**Dataset entries**:
________________________
(** * Dynatrace daily agent: a shallow embedding of [dynatrace_daily_agent.py]

    The module is embedded function by function.  Python [str] values are
    lists of Unicode code points, Python [int] values are [Z], dictionaries
    whose iteration order matters are association lists in insertion order,
    and everything that touches the outside world (HTTP requests, the
    [osascript] command, logging, printing, files, the clock) goes through an
    explicit [environment] of oracles and a [world] that records a trace of
    the effects performed. *)

From Stdlib Require Import String Ascii.
From Stdlib Require Import List ZArith Lia Bool Arith.
From Stdlib Require Import DecimalString Permutation Sorted.
Import ListNotations.

Local Open Scope Z_scope.

(** ** Python strings *)

Module PyStr.

(** A Python [str] is a sequence of code points. *)
Abbreviation codepoint := N.
Definition pystr := list codepoint.

(** An ASCII literal of the source, as code points. *)
Fixpoint lit (s : String.string) : pystr :=
  match s with
  | String.EmptyString => []
  | String.String a r => N_of_ascii a :: lit r
  end.

Definition nl : pystr := [10%N].
Definition dquote : pystr := [34%N].
Definition squote : pystr := [39%N].
Definition backslash : pystr := [92%N].

Definition pystr_eqb (a b : pystr) : bool :=
  if list_eq_dec N.eq_dec a b then true else false.

(** [str.join]: [sep.join(parts)]. *)
Fixpoint join (sep : pystr) (parts : list pystr) : pystr :=
  match parts with
  | [] => []
  | [p] => p
  | p :: rest => p ++ sep ++ join sep rest
  end.

(** A block of source lines, joined by newlines, as in a triple-quoted
    literal. *)
Definition lines (ls : list pystr) : pystr := join nl ls.

(** [c * n] for a one-character string [c]. *)
Definition repeat_str (c : pystr) (n : nat) : pystr := concat (repeat c n).

(** [str(n)] for an [int]. *)
Definition str_of_int (z : Z) : pystr := lit (NilZero.string_of_int (Z.to_int z)).

(** [s.startswith(p)]. *)
Fixpoint startswith (s p : pystr) : bool :=
  match p, s with
  | [], _ => true
  | _ :: _, [] => false
  | c :: p', d :: s' => N.eqb c d && startswith s' p'
  end.

(** [needle in hay] for strings: the substring test. *)
Fixpoint py_in (needle hay : pystr) : bool :=
  startswith hay needle ||
  match hay with
  | [] => false
  | _ :: hay' => py_in needle hay'
  end.

(** [s.replace(c, by)] for a one-character pattern [c]. *)
Definition replace_char (c : codepoint) (by_ : pystr) (s : pystr) : pystr :=
  flat_map (fun d => if N.eqb d c then by_ else [d]) s.

(** [str.isspace] on one code point: the Unicode white space that
    [str.strip()] removes. *)
Definition py_isspace (c : codepoint) : bool :=
  ((9 <=? c) && (c <=? 13) || (28 <=? c) && (c <=? 32) ||
   (c =? 133) || (c =? 160) || (c =? 5760) ||
   (8192 <=? c) && (c <=? 8202) || (c =? 8232) || (c =? 8233) ||
   (c =? 8239) || (c =? 8287) || (c =? 12288))%N.

Fixpoint dropwhile {A} (f : A -> bool) (l : list A) : list A :=
  match l with
  | [] => []
  | x :: r => if f x then dropwhile f r else l
  end.

Definition lstrip_by (f : codepoint -> bool) (s : pystr) : pystr := dropwhile f s.
Definition rstrip_by (f : codepoint -> bool) (s : pystr) : pystr :=
  rev (dropwhile f (rev s)).
Definition strip_by (f : codepoint -> bool) (s : pystr) : pystr :=
  rstrip_by f (lstrip_by f s).

(** [s.strip()]. *)
Definition strip (s : pystr) : pystr := strip_by py_isspace s.
(** [s.strip(chars)] and [s.rstrip(chars)]. *)
Definition strip_chars (chars s : pystr) : pystr :=
  strip_by (fun c => existsb (N.eqb c) chars) s.
Definition rstrip_chars (chars s : pystr) : pystr :=
  rstrip_by (fun c => existsb (N.eqb c) chars) s.

(** [s.split(sep, 1)] for a one-character separator: the text before the
    first separator and the text after it, or the whole string alone. *)
Fixpoint split_once (sep : codepoint) (s : pystr) : pystr * option pystr :=
  match s with
  | [] => ([], None)
  | c :: r =>
      if N.eqb c sep then ([], Some r)
      else let '(k, v) := split_once sep r in (c :: k, v)
  end.

(** [s[:n]]. *)
Definition slice_to {A} (n : nat) (s : list A) : list A := firstn n s.

End PyStr.
Export PyStr.

(** ** Data model *)

(** The module-level [CONFIG] dictionary. *)
Record config := {
  DYNATRACE_TENANT_URL : pystr;
  DYNATRACE_API_TOKEN : pystr;
  IMESSAGE_RECIPIENT : pystr;
  PROBLEM_LOOKBACK_HOURS : Z;
  CHECK_ONEAGENT_HEALTH : bool;
  CHECK_ACTIVEGATE_HEALTH : bool;
  CHECK_SYNTHETIC_MONITORS : bool;
  LOG_FILE : pystr
}.

(** The entities the API returns are typed as its documentation types
    them: a key that is present holds a string (or a boolean flag), and
    [None] stands for a key that is absent.  An answer of another shape is
    not a value of these records; its use raises, which [HttpRaises] below
    stands for. *)

(** One entry of the ["problems"] array. *)
Record ProblemRecord := {
  title : option pystr;
  severityLevel : option pystr
}.

(** The ["properties"] object of a host entity, and the entity. *)
Record HostProperties := {
  monitoringMode : option pystr;
  installerVersion : option pystr
}.
Record HostEntity := { properties : option HostProperties }.

(** One entry of ["activeGates"] and of ["monitors"]. *)
Record GatewayStatus := { connected : option bool }.
Record SyntheticMonitor := { enabled : option bool }.

(** The JSON mapping a request returns.  A key that is absent is [None];
    the empty mapping [{}] has every key absent. *)
Record api_data := {
  data_problems : option (list ProblemRecord);
  data_entities : option (list HostEntity);
  data_activeGates : option (list GatewayStatus);
  data_monitors : option (list SyntheticMonitor)
}.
________________________
**EXERCISE**:
What's needed is a word-for-word restatement of all the entries.

**REPLY**:
(** * Dynatrace daily agent: a shallow embedding of [dynatrace_daily_agent.py]

    The module is embedded function by function.  Python [str] values are
    lists of Unicode code points, Python [int] values are [Z], dictionaries
    whose iteration order matters are association lists in insertion order,
    and everything that touches the outside world (HTTP requests, the
    [osascript] command, logging, printing, files, the clock) goes through an
    explicit [environment] of oracles and a [world] that records a trace of
    the effects performed. *)

From Stdlib Require Import String Ascii.
From Stdlib Require Import List ZArith Lia Bool Arith.
From Stdlib Require Import DecimalString Permutation Sorted.
Import ListNotations.

Local Open Scope Z_scope.

(** ** Python strings *)

Module PyStr.

(** A Python [str] is a sequence of code points. *)
Abbreviation codepoint := N.
Definition pystr := list codepoint.

(** An ASCII literal of the source, as code points. *)
Fixpoint lit (s : String.string) : pystr :=
  match s with
  | String.EmptyString => []
  | String.String a r => N_of_ascii a :: lit r
  end.

Definition nl : pystr := [10%N].
Definition dquote : pystr := [34%N].
Definition squote : pystr := [39%N].
Definition backslash : pystr := [92%N].

Definition pystr_eqb (a b : pystr) : bool :=
  if list_eq_dec N.eq_dec a b then true else false.

(** [str.join]: [sep.join(parts)]. *)
Fixpoint join (sep : pystr) (parts : list pystr) : pystr :=
  match parts with
  | [] => []
  | [p] => p
  | p :: rest => p ++ sep ++ join sep rest
  end.

(** A block of source lines, joined by newlines, as in a triple-quoted
    literal. *)
Definition lines (ls : list pystr) : pystr := join nl ls.

(** [c * n] for a one-character string [c]. *)
Definition repeat_str (c : pystr) (n : nat) : pystr := concat (repeat c n).

(** [str(n)] for an [int]. *)
Definition str_of_int (z : Z) : pystr := lit (NilZero.string_of_int (Z.to_int z)).

(** [s.startswith(p)]. *)
Fixpoint startswith (s p : pystr) : bool :=
  match p, s with
  | [], _ => true
  | _ :: _, [] => false
  | c :: p', d :: s' => N.eqb c d && startswith s' p'
  end.

(** [needle in hay] for strings: the substring test. *)
Fixpoint py_in (needle hay : pystr) : bool :=
  startswith hay needle ||
  match hay with
  | [] => false
  | _ :: hay' => py_in needle hay'
  end.

(** [s.replace(c, by)] for a one-character pattern [c]. *)
Definition replace_char (c : codepoint) (by_ : pystr) (s : pystr) : pystr :=
  flat_map (fun d => if N.eqb d c then by_ else [d]) s.

(** [str.isspace] on one code point: the Unicode white space that
    [str.strip()] removes. *)
Definition py_isspace (c : codepoint) : bool :=
  ((9 <=? c) && (c <=? 13) || (28 <=? c) && (c <=? 32) ||
   (c =? 133) || (c =? 160) || (c =? 5760) ||
   (8192 <=? c) && (c <=? 8202) || (c =? 8232) || (c =? 8233) ||
   (c =? 8239) || (c =? 8287) || (c =? 12288))%N.

Fixpoint dropwhile {A} (f : A -> bool) (l : list A) : list A :=
  match l with
  | [] => []
  | x :: r => if f x then dropwhile f r else l
  end.

Definition lstrip_by (f : codepoint -> bool) (s : pystr) : pystr := dropwhile f s.
Definition rstrip_by (f : codepoint -> bool) (s : pystr) : pystr :=
  rev (dropwhile f (rev s)).
Definition strip_by (f : codepoint -> bool) (s : pystr) : pystr :=
  rstrip_by f (lstrip_by f s).

(** [s.strip()]. *)
Definition strip (s : pystr) : pystr := strip_by py_isspace s.
(** [s.strip(chars)] and [s.rstrip(chars)]. *)
Definition strip_chars (chars s : pystr) : pystr :=
  strip_by (fun c => existsb (N.eqb c) chars) s.
Definition rstrip_chars (chars s : pystr) : pystr :=
  rstrip_by (fun c => existsb (N.eqb c) chars) s.

(** [s.split(sep, 1)] for a one-character separator: the text before the
    first separator and the text after it, or the whole string alone. *)
Fixpoint split_once (sep : codepoint) (s : pystr) : pystr * option pystr :=
  match s with
  | [] => ([], None)
  | c :: r =>
      if N.eqb c sep then ([], Some r)
      else let '(k, v) := split_once sep r in (c :: k, v)
  end.

(** [s[:n]]. *)
Definition slice_to {A} (n : nat) (s : list A) : list A := firstn n s.

End PyStr.
Export PyStr.

(** ** Data model *)

(** The module-level [CONFIG] dictionary. *)
Record config := {
  DYNATRACE_TENANT_URL : pystr;
  DYNATRACE_API_TOKEN : pystr;
  IMESSAGE_RECIPIENT : pystr;
  PROBLEM_LOOKBACK_HOURS : Z;
  CHECK_ONEAGENT_HEALTH : bool;
  CHECK_ACTIVEGATE_HEALTH : bool;
  CHECK_SYNTHETIC_MONITORS : bool;
  LOG_FILE : pystr
}.

(** The entities the API returns are typed as its documentation types
    them: a key that is present holds a string (or a boolean flag), and
    [None] stands for a key that is absent.  An answer of another shape is
    not a value of these records; its use raises, which [HttpRaises] below
    stands for. *)

(** One entry of the ["problems"] array. *)
Record ProblemRecord := {
  title : option pystr;
  severityLevel : option pystr
}.

(** The ["properties"] object of a host entity, and the entity. *)
Record HostProperties := {
  monitoringMode : option pystr;
  installerVersion : option pystr
}.
Record HostEntity := { properties : option HostProperties }.

(** One entry of ["activeGates"] and of ["monitors"]. *)
Record GatewayStatus := { connected : option bool }.
Record SyntheticMonitor := { enabled : option bool }.

(** The JSON mapping a request returns.  A key that is absent is [None];
    the empty mapping [{}] has every key absent. *)
Record api_data := {
  data_problems : option (list ProblemRecord);
  data_entities : option (list HostEntity);
  data_activeGates : option (list GatewayStatus);
  data_monitors : option (list SyntheticMonitor)
}.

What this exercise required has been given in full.